Das klingt, als wären Sie sich in Ihren Forderungen mit westlichen Feministinnen einig.

Lamrabet: Säkulare, westliche Feministinnen haben mich am Anfang hart kritisiert. Sie wollten nicht akzeptieren, dass eine praktizierende Muslima, die zudem damals noch das Kopftuch trug, über Frauenrechte spricht! Aber das ist auch eine Form von Patriarchat, ein weibliches Patriarchat. Sie haben kein Recht, mir zu diktieren, was ich fordern darf. Für mich gibt es mehrere Feminismen, es gibt zum Beispiel den Feminismus der Befreiung in Lateinamerika, den Black Feminism in den USA, warum nicht einen islamischen Feminismus?
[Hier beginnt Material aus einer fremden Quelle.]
Lemma animate_snow env s :
  animate env s = s
  \/ snowflakes (animate env s)
     = fst (snowLoop (random env) (fst (viewport s)) (snd (viewport s)) 0
              (snowflakes s) Ctx.fresh).
Proof.
  destruct (animate_cases env s) as [E | (c & ctx & fCtx & Hv & Hc & Hctx & Hf)];
    [left; exact E | right].
  destruct (animate_draws env s c ctx fCtx Hv Hc Hctx Hf) as (ctx' & fCtx' & E & _).
  rewrite E. unfold viewport. rewrite Hc. reflexivity.
Qed.

(** Flakes are only touched by frames, and a frame keeps their number and
    every property of a flake that [snowStep] keeps. *)
Lemma snow_step (P : Snowflake.t -> Prop) s e :
  (forall r w h k f ctx, P f -> P (fst (fst (snowStep r w h k f ctx)))) ->
  List.length (snowflakes (step Math_sqrt s e)) = List.length (snowflakes s)
  /\ (Forall P (snowflakes s) -> Forall P (snowflakes (step Math_sqrt s e))).
Proof.
  intros Hstep. destruct e as [r|r|code|code| |w h|env]; cbn [step].
  - chain_commit. unfold handsOnResults.
    destruct r as [[|lm rest]|]; st_cbn; auto.
  - chain_commit. unfold faceOnResults.
    destruct r as [[|lm rest]|]; st_cbn; auto.
  - unfold handleKeyDown. destruct (String.eqb _ _); st_cbn; auto.
  - unfold handleKeyUp. destruct (String.eqb _ _); st_cbn; auto.
  - chain_commit. st_cbn; auto.
  - chain_resize. st_cbn; auto.
  - destruct (requestRef s); [|auto].
    destruct (animate_snow env (set_requestRef false s)) as [E | E];
      rewrite E; [st_cbn; auto|].
    st_cbn. split; [apply snowLoop_length | apply snowLoop_forall, Hstep].
Qed.

Lemma snow_run (P : Snowflake.t -> Prop) events :
  (forall r w h k f ctx, P f -> P (fst (fst (snowStep r w h k f ctx)))) ->
  forall s,
    List.length (snowflakes (run Math_sqrt s events)) = List.length (snowflakes s)
    /\ (Forall P (snowflakes s) -> Forall P (snowflakes (run Math_sqrt s events))).
Proof.
  intros Hstep. induction events as [|e rest IH]; intros s; [auto|].
  cbn [run fold_left]. fold (run Math_sqrt (step Math_sqrt s e) rest).
  destruct (snow_step P s e Hstep) as [Hl Hf].
  destruct (IH (step Math_sqrt s e)) as [Hl' Hf'].
  split; [congruence | auto].
Qed.

Lemma mount_snow random video symmetry canvas fog2d w h :
  snowflakes (mount random video symmetry canvas fog2d w h)
  = initSnowLoop random 0 SNOW_COUNT [].
Proof.
  unfold mount, animateEffect, requestAnimationFrame.
  chain_resize. reflexivity.
Qed.


(** ** The visible canvas *)

Lemma last_cons_default {A} (l : list A) : forall a d, last (a :: l) d = last l a.
Proof.
  induction l as [|b l IH]; intros a d; [reflexivity|].
  change (last (a :: b :: l) d) with (last (b :: l) d).
  rewrite (IH b d), (IH b a). reflexivity.
Qed.

Lemma snowLoop_snd r w h k f rest ctx :
  snd (snowLoop r w h k (f :: rest) ctx)
  = snd (snowLoop r w h (snd (snowStep r w h k f ctx)) rest
           (Ctx.fillDisc (Snowflake.x f) (Snowflake.y f) (Snowflake.size f)
              (Ctx.setGlobalAlpha (Snowflake.opacity f) ctx))).
Proof.
  cbn [snowLoop]. unfold snowStep.
  destruct (Qltb h _); cbn [fst snd];
    match goal with |- context [snowLoop ?a ?b ?c ?d ?e ?g] =>
      destruct (snowLoop a b c d e g) end; reflexivity.
Qed.

(** The snow loop paints one disc per flake, in list order, each under the
    flake's own opacity, and restores nothing. *)
Lemma snowLoop_ctx r w h fl : forall k ctx,
  Ctx.calls (snd (snowLoop r w h k fl ctx))
  = Ctx.calls ctx
    ++ map (fun f => Fill (Ctx.globalCompositeOperation ctx) (Snowflake.opacity f)
                       (Ctx.fillStyle ctx)
                       (Disc (Snowflake.x f) (Snowflake.y f) (Snowflake.size f))) fl
  /\ Ctx.globalCompositeOperation (snd (snowLoop r w h k fl ctx))
     = Ctx.globalCompositeOperation ctx
  /\ Ctx.fillStyle (snd (snowLoop r w h k fl ctx)) = Ctx.fillStyle ctx
  /\ Ctx.globalAlpha (snd (snowLoop r w h k fl ctx))
     = last (map Snowflake.opacity fl) (Ctx.globalAlpha ctx).
Proof.
  induction fl as [|f rest IH]; intros k ctx.
  - cbn. rewrite app_nil_r. auto.
  - rewrite snowLoop_snd.
    destruct (IH (snd (snowStep r w h k f ctx))
                (Ctx.fillDisc (Snowflake.x f) (Snowflake.y f) (Snowflake.size f)
                   (Ctx.setGlobalAlpha (Snowflake.opacity f) ctx)))
      as (Hc & Ho & Hs & Ha).
    rewrite Hc, Ho, Hs, Ha. cbn [Ctx.fillDisc Ctx.fill Ctx.emit Ctx.setGlobalAlpha
      Ctx.calls Ctx.globalCompositeOperation Ctx.fillStyle Ctx.globalAlpha map].
    rewrite <- app_assoc, last_cons_default. repeat split.
Qed.

Lemma snowLoop_body r w h fl : forall k ctx,
  map body (fst (snowLoop r w h k fl ctx)) = map body fl.
Proof.
  induction fl as [|f rest IH]; intros k ctx; [reflexivity|].
  rewrite snowLoop_cons. cbn [map]. rewrite IH. f_equal.
  unfold snowStep, body. destruct (Qltb h _); reflexivity.
Qed.

(** The context of the visible canvas after a frame that draws. *)
Lemma animate_canvas env s c ctx fCtx :
  videoSource s = true ->
  canvasRef s = Some c -> Canvas.context2d c = Some ctx ->
  Canvas.context2d (fogCanvasRef s) = Some fCtx ->
  mainCtx (animate env s)
  = Some (frameCtx env s (Canvas.width c) (Canvas.height c) ctx).
Proof.
  intros Hv Hc Hctx Hf.
  unfold animate. rewrite Hc, Hv, Hctx, Hf. cbn [negb].
  erewrite (onCtx_set _ s) by side.
  erewrite (onCtx_set (drawShine _ _)) by side.
  erewrite handleFog_set by side.
  erewrite handleWiping_set by side.
  erewrite (onCtx_set drawFogLayer) by side.
  st_cbn.
  erewrite drawSnow_set by side.
  st_cbn. unfold frameCtx, mainCtx.
  destruct (peaceDetected s) eqn:Epd.
  1: erewrite (onCtx_set (drawPeace _ _)) by side.
  all: unfold requestAnimationFrame; st_cbn; reflexivity.
Qed.

Lemma frameCtx_calls env s w h ctx :
  Ctx.calls (frameCtx env s w h ctx)
  = Ctx.calls ctx
    ++ [DrawVideo (Ctx.globalAlpha ctx) w h;
        Fill (Ctx.globalCompositeOperation ctx) (Ctx.globalAlpha ctx)
          (LinearGradient 0 0 w h [(0, white 0.02); (0.5, white 0.05); (1, white 0.02)])
          (Rect 0 0 w h);
        DrawFog FOG_OPACITY_LIMIT]
    ++ map (flakeDisc (Ctx.globalCompositeOperation ctx)) (snowflakes s)
    ++ (if peaceDetected s
        then [FillText 0.3 (Solid (white 1)) PeaceGlyph (w / 2) (h / 2 + 70)]
        else []).
Proof.
  unfold frameCtx.
  match goal with |- context [snowLoop ?a ?b ?c ?d ?e ?g] =>
    destruct (snowLoop_ctx a b c e d g) as (Hc & _);
    set (r := snowLoop a b c d e g) in * end.
  destruct (peaceDetected s).
  - unfold drawPeace at 1. cbn [Ctx.emit Ctx.calls]. rewrite Hc.
    cbn. rewrite <- !app_assoc. reflexivity.
  - rewrite Hc. cbn. rewrite app_nil_r, <- !app_assoc. reflexivity.
Qed.

Lemma frameCtx_alpha env s w h ctx :
  Ctx.globalAlpha (frameCtx env s w h ctx)
  = last (map Snowflake.opacity (snowflakes s)) (Ctx.globalAlpha ctx)
  /\ Ctx.globalCompositeOperation (frameCtx env s w h ctx)
     = Ctx.globalCompositeOperation ctx.
Proof.
  unfold frameCtx.
  match goal with |- context [snowLoop ?a ?b ?c ?d ?e ?g] =>
    destruct (snowLoop_ctx a b c e d g) as (_ & Ho & _ & Ha);
    set (r := snowLoop a b c d e g) in * end.
  destruct (peaceDetected s); cbn [drawPeace Ctx.emit Ctx.globalAlpha
    Ctx.globalCompositeOperation]; rewrite Ho, Ha; split; reflexivity.
Qed.

(** X1. A frame that draws composites, on top of what the visible canvas
    holds, in this order: the video frame, the shine gradient over the whole
    canvas, the fog layer at opacity 0.85, one white disc per particle in
    list order at the particle's position before it moves and under its own
    opacity, and last the peace glyph at (w/2, h/2 + 70) exactly when the
    peace sign is detected.  Video and shine are drawn under the global
    alpha the context had when the frame began. *)
Theorem frame_compositing env s c ctx fCtx :
  videoSource s = true ->
  canvasRef s = Some c -> Canvas.context2d c = Some ctx ->
  Canvas.context2d (fogCanvasRef s) = Some fCtx ->
  drawn s (animate env s)
  = [DrawVideo (Ctx.globalAlpha ctx) (Canvas.width c) (Canvas.height c);
     Fill (Ctx.globalCompositeOperation ctx) (Ctx.globalAlpha ctx)
       (LinearGradient 0 0 (Canvas.width c) (Canvas.height c)
          [(0, white 0.02); (0.5, white 0.05); (1, white 0.02)])
       (Rect 0 0 (Canvas.width c) (Canvas.height c));
     DrawFog 0.85]
    ++ map (flakeDisc (Ctx.globalCompositeOperation ctx)) (snowflakes s)
    ++ (if peaceDetected s
        then [FillText 0.3 (Solid (white 1)) PeaceGlyph
                (Canvas.width c / 2) (Canvas.height c / 2 + 70)]
        else []).
Proof.
  intros Hv Hc Hctx Hf. unfold drawn, mainCalls.
  rewrite (animate_canvas env s c ctx fCtx Hv Hc Hctx Hf).
  unfold mainCtx. rewrite Hc, Hctx, frameCtx_calls.
  apply skipn_length_app.
Qed.

(** ** The fog surface between two runs of the effect *)

(** X3. A run of [animate] never clears or repaints the fog surface: it only
    appends, first at most one breath deposit, then the erase discs; at
    most two erase discs, at most one without symmetry, none without a
    fingertip.  This holds in every state, also where [animate] gives up. *)
Theorem fog_frame_appends env s :
  fogCalls (animate env s) = fogCalls s ++ deposits env s ++ erases env s
  /\ (List.length (deposits env s) <= 1)%nat
  /\ (List.length (erases env s) <= if isSymmetry s then 2 else 1)%nat
  /\ (indexTipPos s = None -> erases env s = []).
Proof.
  destruct (animate_cases env s) as [E | (c & ctx & fCtx & Hv & Hc & Hctx & Hf)].
  - unfold deposits, erases. rewrite E, painted_same. cbn [filter List.length].
    rewrite app_nil_r. repeat split; [lia | destruct (isSymmetry s); lia].
  - rewrite (deposits_draws env s c ctx fCtx Hv Hc Hctx Hf).
    rewrite (erases_draws env s c ctx fCtx Hv Hc Hctx Hf).
    destruct (animate_draws env s c ctx fCtx Hv Hc Hctx Hf)
      as (ctx' & fCtx' & E & Hcalls & _).
    unfold fogCalls at 1 2. rewrite E, Hf. st_cbn.
    split; [exact Hcalls|].
    unfold frameDeposit, frameWipes. repeat split.
    + destruct (Qltb 0.1 _); cbn [List.length]; lia.
    + destruct (indexTipPos s); [destruct (Qltb WIPE_DELAY_MS _)|];
        destruct (isSymmetry s); cbn [List.length]; lia.
    + intros H. rewrite H. reflexivity.
Qed.

(** ** The animation loop stays alive *)

Lemma live_step s e :
  ready s -> requestRef s = true -> requestRef (step Math_sqrt s e) = true.
Proof.
  intros R Hr. destruct e as [r|r|code|code| |w h|env]; cbn [step].
  1,2,5: unfold commit, animateEffect, requestAnimationFrame;
    match goal with |- context [animateChanged ?o ?n] =>
      destruct (animateChanged o n) end; st_cbn; [reflexivity|].
  - unfold handsOnResults. destruct r as [[|lm rest]|]; exact Hr.
  - unfold faceOnResults. destruct r as [[|lm rest]|]; exact Hr.
  - exact Hr.
  - unfold handleKeyDown. destruct (String.eqb _ _); exact Hr.
  - unfold handleKeyUp. destruct (String.eqb _ _); exact Hr.
  - chain_resize. exact Hr.
  - rewrite Hr. apply animate_requests. exact R.
Qed.

Lemma live_run events : forall s,
  ready s -> requestRef s = true ->
  ready (run Math_sqrt s events) /\ requestRef (run Math_sqrt s events) = true.
Proof.
  induction events as [|e rest IH]; intros s R Hr; [auto|].
  cbn [run fold_left]. apply IH; [apply ready_step, R | apply live_step; assumption].
Qed.

Lemma mount_requests random video symmetry canvas fog2d w h :
  requestRef (mount random video symmetry canvas fog2d w h) = true.
Proof. reflexivity. Qed.

(** X12. Mounted on a canvas with a 2D context, the component can always
    draw and always has a frame pending: no sequence of tracker results,
    key events, symmetry toggles, window resizes and display refreshes
    stops the animation loop. *)
Theorem loop_stays_alive random symmetry c ctx w h events :
  Canvas.context2d c = Some ctx ->
  let s := run Math_sqrt (mount random true symmetry (Some c) true w h) events in
  ready s /\ requestRef s = true.
Proof.
  intros Hctx. apply live_run; [eapply ready_mount, Hctx | apply mount_requests].
Qed.

(** ** Re-running the animation effect *)

(** The events that make React render the component again. *)
Lemma rerender_new s e :
  match e with
  | HandsResults _ | FaceResults _ | ToggleSymmetry => True
  | _ => False
  end ->
  exists new,
    step Math_sqrt s e = commit s new
    /\ canvasRef new = canvasRef s /\ fogCanvasRef new = fogCanvasRef s
    /\ requestRef new = requestRef s
    /\ innerWidth new = innerWidth s /\ innerHeight new = innerHeight s.
Proof.
  destruct e as [r|r|code|code| |w h|env]; intros H; try contradiction; cbn [step].
  - eexists; split; [reflexivity|]. unfold handsOnResults.
    destruct r as [[|lm rest]|]; st_cbn; auto.
  - eexists; split; [reflexivity|]. unfold faceOnResults.
    destruct r as [[|lm rest]|]; st_cbn; auto.
  - eexists; split; [reflexivity|]. st_cbn; auto.
Qed.

Lemma animateChanged_commit old new :
  animateChanged old (commit old new) = animateChanged old new.
Proof.
  destruct (commit_shape old new) as (cv & fog & rq & E). rewrite E.
  reflexivity.
Qed.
Gibt es nicht heute eine größere Offenheit unter Feministinnen?

Lamrabet: Das ändert sich langsam, ja. Man ist heute eher bereit, muslimischen Frauen zuzuhören, die sich mit einer neuen Lesart des Koran befreien wollen. Wenn ich in Frankreich lebte, wäre mein Feminismus ein anderer, aber ich bin Marokkanerin und Muslimin, das ist mein Hintergrund. Das haben auch die säkularen Feministinnen in Marokko heute verstanden, die sich nie für Religion interessierten und denen dann gegenüber dem politischen Islam die Argumente fehlten. Westliche Feministinnen müssen anderen Frauen die Wahl lassen, wie sie ihren Feminismus verstehen wollen. Ihr dürft nicht in unserem Namen sprechen und uns ein Modell aufzwingen, das nicht das unsere ist. Schließlich kennen wir unsere Probleme besser als ihr.